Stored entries
Lemma sample_claim_valid f ts b : (0 < f < 2 ^ 32)%Z -> (0 <= ts < 2 ^ 32)%Z -> verification_valid (sample_claim f ts b).
Proof.
  intros Hf Hts. split; [|split; [by left|]].
  - eexists _, _, MT_VerificationAddEthAddress. split; [reflexivity|]. split; [reflexivity|]. split; [done|]. split; [by left|].
    split; [done|]. split; [done|]. split; [exact Hts|]. split; [done|]. by apply message_plain_roundtrip.
  - unfold fid_of. simpl. unfold wrap. rewrite Z.mod_small by lia. lia.
Qed.

Lemma address_has_one_owner_witness :
  get_verification_add 0 8 [42]%Z (merge_all (StoreDef0 := verification_store_def 0)
    [(5%Z, sample_claim 7 10 1); (6%Z, sample_claim 8 11 2)] sample_store) = Ok (Some (sample_claim 8 11 2)) /\
  forall e, get_verification_add 0 7 [42]%Z (merge_all (StoreDef0 := verification_store_def 0)
    [(5%Z, sample_claim 7 10 1); (6%Z, sample_claim 8 11 2)] sample_store) ≠ Ok (Some e).
Proof.
  assert (E8 : get_verification_add 0 8 [42]%Z (merge_all (StoreDef0 := verification_store_def 0)
    [(5%Z, sample_claim 7 10 1); (6%Z, sample_claim 8 11 2)] sample_store) = Ok (Some (sample_claim 8 11 2))) by (vm_compute; reflexivity).
  split; [exact E8|]. intros e E7.
  destruct (address_has_one_owner 0 [(5%Z, sample_claim 7 10 1); (6%Z, sample_claim 8 11 2)] sample_store ∅ 7 8 [42]%Z e
    (sample_claim 8 11 2)) as (Hf & _).
  - apply holds_gmap.
  - intros k _. apply lookup_empty.
  - intros x. apply lookup_empty.
  - split_and!; [vm_compute; discriminate|vm_compute; reflexivity|repeat constructor; vm_compute; done].
  - intros x. simpl. rewrite list_elem_of_In. intros [<-|[<-|[]]]; apply sample_claim_valid; lia.
  - intros x y Hx Hy. rewrite list_elem_of_In in Hx, Hy.
    destruct Hx as [<-|[<-|[]]], Hy as [<-|[<-|[]]]; intros Hfe E; first [reflexivity | vm_compute in E; discriminate E].
  - split; [split; vm_compute; [discriminate|reflexivity]|discriminate].
  - split; [split; vm_compute; [discriminate|reflexivity]|discriminate].
  - exact E7.
  - exact E8.
  - discriminate Hf.
Defined.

= Exercise directions =
The exact wording of every entry above should be written out again.

= Exercise response =
Lemma sample_claim_valid f ts b : (0 < f < 2 ^ 32)%Z -> (0 <= ts < 2 ^ 32)%Z -> verification_valid (sample_claim f ts b).
Proof.
  intros Hf Hts. split; [|split; [by left|]].
  - eexists _, _, MT_VerificationAddEthAddress. split; [reflexivity|]. split; [reflexivity|]. split; [done|]. split; [by left|].
    split; [done|]. split; [done|]. split; [exact Hts|]. split; [done|]. by apply message_plain_roundtrip.
  - unfold fid_of. simpl. unfold wrap. rewrite Z.mod_small by lia. lia.
Qed.

Lemma address_has_one_owner_witness :
  get_verification_add 0 8 [42]%Z (merge_all (StoreDef0 := verification_store_def 0)
    [(5%Z, sample_claim 7 10 1); (6%Z, sample_claim 8 11 2)] sample_store) = Ok (Some (sample_claim 8 11 2)) /\
  forall e, get_verification_add 0 7 [42]%Z (merge_all (StoreDef0 := verification_store_def 0)
    [(5%Z, sample_claim 7 10 1); (6%Z, sample_claim 8 11 2)] sample_store) ≠ Ok (Some e).
Proof.
  assert (E8 : get_verification_add 0 8 [42]%Z (merge_all (StoreDef0 := verification_store_def 0)
    [(5%Z, sample_claim 7 10 1); (6%Z, sample_claim 8 11 2)] sample_store) = Ok (Some (sample_claim 8 11 2))) by (vm_compute; reflexivity).
  split; [exact E8|]. intros e E7.
  destruct (address_has_one_owner 0 [(5%Z, sample_claim 7 10 1); (6%Z, sample_claim 8 11 2)] sample_store ∅ 7 8 [42]%Z e
    (sample_claim 8 11 2)) as (Hf & _).
  - apply holds_gmap.
  - intros k _. apply lookup_empty.
  - intros x. apply lookup_empty.
  - split_and!; [vm_compute; discriminate|vm_compute; reflexivity|repeat constructor; vm_compute; done].
  - intros x. simpl. rewrite list_elem_of_In. intros [<-|[<-|[]]]; apply sample_claim_valid; lia.
  - intros x y Hx Hy. rewrite list_elem_of_In in Hx, Hy.
    destruct Hx as [<-|[<-|[]]], Hy as [<-|[<-|[]]]; intros Hfe E; first [reflexivity | vm_compute in E; discriminate E].
  - split; [split; vm_compute; [discriminate|reflexivity]|discriminate].
  - split; [split; vm_compute; [discriminate|reflexivity]|discriminate].
  - exact E7.
  - exact E8.
  - discriminate Hf.
Defined.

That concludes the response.